**DATA SUPPLIED:**
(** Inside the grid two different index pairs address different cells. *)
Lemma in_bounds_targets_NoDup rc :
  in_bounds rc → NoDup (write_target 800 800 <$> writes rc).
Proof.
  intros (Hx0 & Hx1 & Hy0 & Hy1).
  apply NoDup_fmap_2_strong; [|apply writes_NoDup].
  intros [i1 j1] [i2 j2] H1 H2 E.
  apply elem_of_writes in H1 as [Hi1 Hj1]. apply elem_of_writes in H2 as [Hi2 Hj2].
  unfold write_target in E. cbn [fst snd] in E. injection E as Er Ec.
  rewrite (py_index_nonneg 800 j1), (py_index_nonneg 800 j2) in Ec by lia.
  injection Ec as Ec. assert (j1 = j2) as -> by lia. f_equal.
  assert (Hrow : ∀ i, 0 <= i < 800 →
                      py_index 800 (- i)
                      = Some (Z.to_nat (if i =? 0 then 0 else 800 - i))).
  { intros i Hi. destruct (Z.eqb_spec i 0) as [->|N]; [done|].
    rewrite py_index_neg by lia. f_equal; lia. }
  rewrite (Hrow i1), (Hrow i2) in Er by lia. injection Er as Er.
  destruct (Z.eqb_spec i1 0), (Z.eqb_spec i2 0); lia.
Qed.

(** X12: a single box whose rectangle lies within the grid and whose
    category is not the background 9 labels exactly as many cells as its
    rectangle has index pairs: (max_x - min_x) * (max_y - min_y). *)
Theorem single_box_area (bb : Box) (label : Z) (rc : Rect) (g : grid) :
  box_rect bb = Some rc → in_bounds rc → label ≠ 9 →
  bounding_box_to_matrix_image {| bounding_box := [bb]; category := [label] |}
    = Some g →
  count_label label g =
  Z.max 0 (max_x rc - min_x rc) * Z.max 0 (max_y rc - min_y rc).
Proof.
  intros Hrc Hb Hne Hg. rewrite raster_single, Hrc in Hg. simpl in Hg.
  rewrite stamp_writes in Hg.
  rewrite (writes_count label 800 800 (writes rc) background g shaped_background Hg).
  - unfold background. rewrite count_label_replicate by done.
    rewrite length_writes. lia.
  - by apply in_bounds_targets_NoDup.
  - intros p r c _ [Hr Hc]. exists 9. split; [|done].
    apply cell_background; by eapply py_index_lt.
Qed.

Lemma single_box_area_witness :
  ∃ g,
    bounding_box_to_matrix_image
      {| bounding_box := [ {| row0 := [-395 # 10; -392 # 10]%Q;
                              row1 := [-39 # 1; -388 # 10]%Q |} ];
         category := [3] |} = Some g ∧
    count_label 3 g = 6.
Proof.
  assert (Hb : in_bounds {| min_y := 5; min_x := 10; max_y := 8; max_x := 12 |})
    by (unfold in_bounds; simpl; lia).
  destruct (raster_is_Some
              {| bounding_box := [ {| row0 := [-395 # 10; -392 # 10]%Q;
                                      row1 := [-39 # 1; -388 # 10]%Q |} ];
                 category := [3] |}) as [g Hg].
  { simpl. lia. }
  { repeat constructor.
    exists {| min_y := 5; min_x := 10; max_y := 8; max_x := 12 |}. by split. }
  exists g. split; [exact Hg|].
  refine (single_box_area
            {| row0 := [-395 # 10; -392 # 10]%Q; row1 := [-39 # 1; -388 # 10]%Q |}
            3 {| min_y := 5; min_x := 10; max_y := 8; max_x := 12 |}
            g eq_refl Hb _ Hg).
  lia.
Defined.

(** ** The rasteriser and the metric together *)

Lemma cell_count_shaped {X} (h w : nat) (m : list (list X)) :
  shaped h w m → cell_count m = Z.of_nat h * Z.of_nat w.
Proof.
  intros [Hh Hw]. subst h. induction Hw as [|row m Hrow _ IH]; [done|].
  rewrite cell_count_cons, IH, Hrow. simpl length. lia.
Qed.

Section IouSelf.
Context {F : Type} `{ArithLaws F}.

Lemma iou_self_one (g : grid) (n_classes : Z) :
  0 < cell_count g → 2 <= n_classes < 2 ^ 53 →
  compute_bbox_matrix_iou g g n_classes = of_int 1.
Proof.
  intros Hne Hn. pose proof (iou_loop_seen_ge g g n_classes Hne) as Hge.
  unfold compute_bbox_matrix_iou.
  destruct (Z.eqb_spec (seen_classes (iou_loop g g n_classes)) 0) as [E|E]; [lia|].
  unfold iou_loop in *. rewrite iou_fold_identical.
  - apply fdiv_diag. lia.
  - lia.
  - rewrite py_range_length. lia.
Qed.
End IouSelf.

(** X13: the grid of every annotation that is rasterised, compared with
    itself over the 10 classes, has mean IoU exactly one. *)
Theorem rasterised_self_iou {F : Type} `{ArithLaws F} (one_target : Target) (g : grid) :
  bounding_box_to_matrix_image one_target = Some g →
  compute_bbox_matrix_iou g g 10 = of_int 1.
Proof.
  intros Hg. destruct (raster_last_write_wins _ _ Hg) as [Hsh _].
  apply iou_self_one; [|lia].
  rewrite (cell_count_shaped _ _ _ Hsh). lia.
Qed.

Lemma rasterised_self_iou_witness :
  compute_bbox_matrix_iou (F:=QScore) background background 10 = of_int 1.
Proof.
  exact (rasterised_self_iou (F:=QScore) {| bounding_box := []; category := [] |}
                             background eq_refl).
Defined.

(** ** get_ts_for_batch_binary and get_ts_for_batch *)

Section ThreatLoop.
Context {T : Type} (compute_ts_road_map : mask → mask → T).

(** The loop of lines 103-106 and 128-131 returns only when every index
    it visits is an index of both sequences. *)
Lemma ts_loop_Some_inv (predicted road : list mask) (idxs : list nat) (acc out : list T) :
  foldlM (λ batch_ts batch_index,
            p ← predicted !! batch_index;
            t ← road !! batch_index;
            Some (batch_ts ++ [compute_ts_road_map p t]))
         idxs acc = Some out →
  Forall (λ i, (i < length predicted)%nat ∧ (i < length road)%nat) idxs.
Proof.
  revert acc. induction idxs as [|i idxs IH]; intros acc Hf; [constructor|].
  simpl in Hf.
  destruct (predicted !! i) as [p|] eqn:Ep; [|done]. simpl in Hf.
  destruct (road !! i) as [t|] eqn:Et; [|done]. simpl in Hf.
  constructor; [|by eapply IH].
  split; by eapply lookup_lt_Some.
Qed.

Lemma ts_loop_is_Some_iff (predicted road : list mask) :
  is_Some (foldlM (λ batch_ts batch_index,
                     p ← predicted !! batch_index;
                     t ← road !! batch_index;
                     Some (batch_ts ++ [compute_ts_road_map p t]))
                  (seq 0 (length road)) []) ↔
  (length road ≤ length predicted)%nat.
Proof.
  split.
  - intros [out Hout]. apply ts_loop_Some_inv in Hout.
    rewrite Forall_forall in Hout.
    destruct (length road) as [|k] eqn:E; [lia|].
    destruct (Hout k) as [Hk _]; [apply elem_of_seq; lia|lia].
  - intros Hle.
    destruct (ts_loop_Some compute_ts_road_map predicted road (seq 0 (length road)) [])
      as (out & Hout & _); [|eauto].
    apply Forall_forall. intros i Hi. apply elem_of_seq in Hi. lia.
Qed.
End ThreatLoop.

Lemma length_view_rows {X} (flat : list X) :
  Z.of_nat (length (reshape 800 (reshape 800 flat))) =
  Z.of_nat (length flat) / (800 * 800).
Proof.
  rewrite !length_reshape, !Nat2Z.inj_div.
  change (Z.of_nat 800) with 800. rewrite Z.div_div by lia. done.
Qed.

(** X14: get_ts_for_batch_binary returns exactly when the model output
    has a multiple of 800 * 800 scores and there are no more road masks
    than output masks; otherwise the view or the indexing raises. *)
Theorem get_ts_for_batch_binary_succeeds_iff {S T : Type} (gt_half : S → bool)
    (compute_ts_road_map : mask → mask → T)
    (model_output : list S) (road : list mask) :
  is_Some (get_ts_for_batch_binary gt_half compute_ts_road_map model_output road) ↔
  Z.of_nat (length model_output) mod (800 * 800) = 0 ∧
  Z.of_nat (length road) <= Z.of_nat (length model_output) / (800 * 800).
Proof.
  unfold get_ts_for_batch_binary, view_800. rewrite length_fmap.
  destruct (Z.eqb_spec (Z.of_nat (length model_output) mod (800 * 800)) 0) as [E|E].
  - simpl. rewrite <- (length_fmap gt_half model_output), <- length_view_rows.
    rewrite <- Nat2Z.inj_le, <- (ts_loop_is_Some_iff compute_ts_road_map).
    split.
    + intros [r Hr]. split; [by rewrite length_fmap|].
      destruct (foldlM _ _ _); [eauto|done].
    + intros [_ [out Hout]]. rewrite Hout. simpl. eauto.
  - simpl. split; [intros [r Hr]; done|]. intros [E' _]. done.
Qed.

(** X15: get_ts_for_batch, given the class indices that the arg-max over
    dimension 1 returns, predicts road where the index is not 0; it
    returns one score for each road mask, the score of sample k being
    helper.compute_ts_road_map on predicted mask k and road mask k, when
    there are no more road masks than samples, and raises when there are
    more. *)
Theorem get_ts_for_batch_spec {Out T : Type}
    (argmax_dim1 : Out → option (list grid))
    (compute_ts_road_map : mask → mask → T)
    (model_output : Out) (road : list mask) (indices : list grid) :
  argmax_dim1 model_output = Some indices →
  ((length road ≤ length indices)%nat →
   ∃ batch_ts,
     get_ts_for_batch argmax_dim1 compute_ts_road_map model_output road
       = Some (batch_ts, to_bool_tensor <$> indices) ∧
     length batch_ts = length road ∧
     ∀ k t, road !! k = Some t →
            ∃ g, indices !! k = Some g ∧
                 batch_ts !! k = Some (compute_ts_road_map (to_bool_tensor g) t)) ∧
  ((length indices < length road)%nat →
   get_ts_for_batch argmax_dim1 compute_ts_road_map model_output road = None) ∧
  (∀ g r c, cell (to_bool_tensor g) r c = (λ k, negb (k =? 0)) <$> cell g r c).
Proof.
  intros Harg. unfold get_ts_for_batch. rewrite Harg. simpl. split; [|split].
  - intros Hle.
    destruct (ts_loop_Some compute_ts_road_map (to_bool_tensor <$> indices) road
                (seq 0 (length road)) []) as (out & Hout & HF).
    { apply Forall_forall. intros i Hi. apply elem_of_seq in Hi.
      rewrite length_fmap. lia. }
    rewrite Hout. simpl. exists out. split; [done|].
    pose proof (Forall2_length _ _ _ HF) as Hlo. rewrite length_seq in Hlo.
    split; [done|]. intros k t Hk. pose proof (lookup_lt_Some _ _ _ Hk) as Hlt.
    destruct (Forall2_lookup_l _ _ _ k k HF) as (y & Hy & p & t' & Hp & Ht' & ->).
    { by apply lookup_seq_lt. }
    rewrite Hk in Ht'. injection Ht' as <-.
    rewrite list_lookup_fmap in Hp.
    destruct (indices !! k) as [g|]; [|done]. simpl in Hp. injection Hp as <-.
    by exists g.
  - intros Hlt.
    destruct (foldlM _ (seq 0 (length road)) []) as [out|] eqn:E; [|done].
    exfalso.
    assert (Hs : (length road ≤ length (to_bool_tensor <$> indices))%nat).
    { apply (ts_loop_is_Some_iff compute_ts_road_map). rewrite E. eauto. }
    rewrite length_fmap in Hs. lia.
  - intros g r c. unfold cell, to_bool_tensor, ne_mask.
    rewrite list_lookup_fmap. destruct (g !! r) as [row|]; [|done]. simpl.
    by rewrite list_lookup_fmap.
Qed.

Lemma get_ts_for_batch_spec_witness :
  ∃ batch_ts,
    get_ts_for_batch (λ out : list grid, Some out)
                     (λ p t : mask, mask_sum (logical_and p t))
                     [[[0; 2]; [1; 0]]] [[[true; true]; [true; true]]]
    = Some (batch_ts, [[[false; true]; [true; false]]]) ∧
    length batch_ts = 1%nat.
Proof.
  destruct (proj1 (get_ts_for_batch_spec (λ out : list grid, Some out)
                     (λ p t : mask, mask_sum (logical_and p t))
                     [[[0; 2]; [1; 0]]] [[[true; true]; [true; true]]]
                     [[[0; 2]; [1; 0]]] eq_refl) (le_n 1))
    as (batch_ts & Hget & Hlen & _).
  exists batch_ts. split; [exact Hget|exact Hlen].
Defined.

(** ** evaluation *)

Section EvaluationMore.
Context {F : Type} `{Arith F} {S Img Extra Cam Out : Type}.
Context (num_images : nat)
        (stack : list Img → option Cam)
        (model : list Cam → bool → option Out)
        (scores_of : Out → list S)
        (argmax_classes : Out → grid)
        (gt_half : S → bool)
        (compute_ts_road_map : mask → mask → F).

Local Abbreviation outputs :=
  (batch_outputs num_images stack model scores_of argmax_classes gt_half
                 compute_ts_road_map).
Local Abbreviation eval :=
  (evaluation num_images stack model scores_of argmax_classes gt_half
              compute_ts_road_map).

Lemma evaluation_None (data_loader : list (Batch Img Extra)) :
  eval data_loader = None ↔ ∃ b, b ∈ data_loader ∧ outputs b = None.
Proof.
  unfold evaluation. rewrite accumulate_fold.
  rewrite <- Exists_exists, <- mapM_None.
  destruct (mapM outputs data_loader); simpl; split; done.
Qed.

**PROBLEM TO SOLVE:** Produce only the lines from the line containing "pose proof (Forall2_length" through the line containing "- intros g r", inclusive of both, exactly as they stand in the entries above.

**RESULT OF THIS EXERCISE:**
    pose proof (Forall2_length _ _ _ HF) as Hlo. rewrite length_seq in Hlo.
    split; [done|]. intros k t Hk. pose proof (lookup_lt_Some _ _ _ Hk) as Hlt.
    destruct (Forall2_lookup_l _ _ _ k k HF) as (y & Hy & p & t' & Hp & Ht' & ->).
    { by apply lookup_seq_lt. }
    rewrite Hk in Ht'. injection Ht' as <-.
    rewrite list_lookup_fmap in Hp.
    destruct (indices !! k) as [g|]; [|done]. simpl in Hp. injection Hp as <-.
    by exists g.
  - intros Hlt.
    destruct (foldlM _ (seq 0 (length road)) []) as [out|] eqn:E; [|done].
    exfalso.
    assert (Hs : (length road ≤ length (to_bool_tensor <$> indices))%nat).
    { apply (ts_loop_is_Some_iff compute_ts_road_map). rewrite E. eauto. }
    rewrite length_fmap in Hs. lia.
  - intros g r c. unfold cell, to_bool_tensor, ne_mask.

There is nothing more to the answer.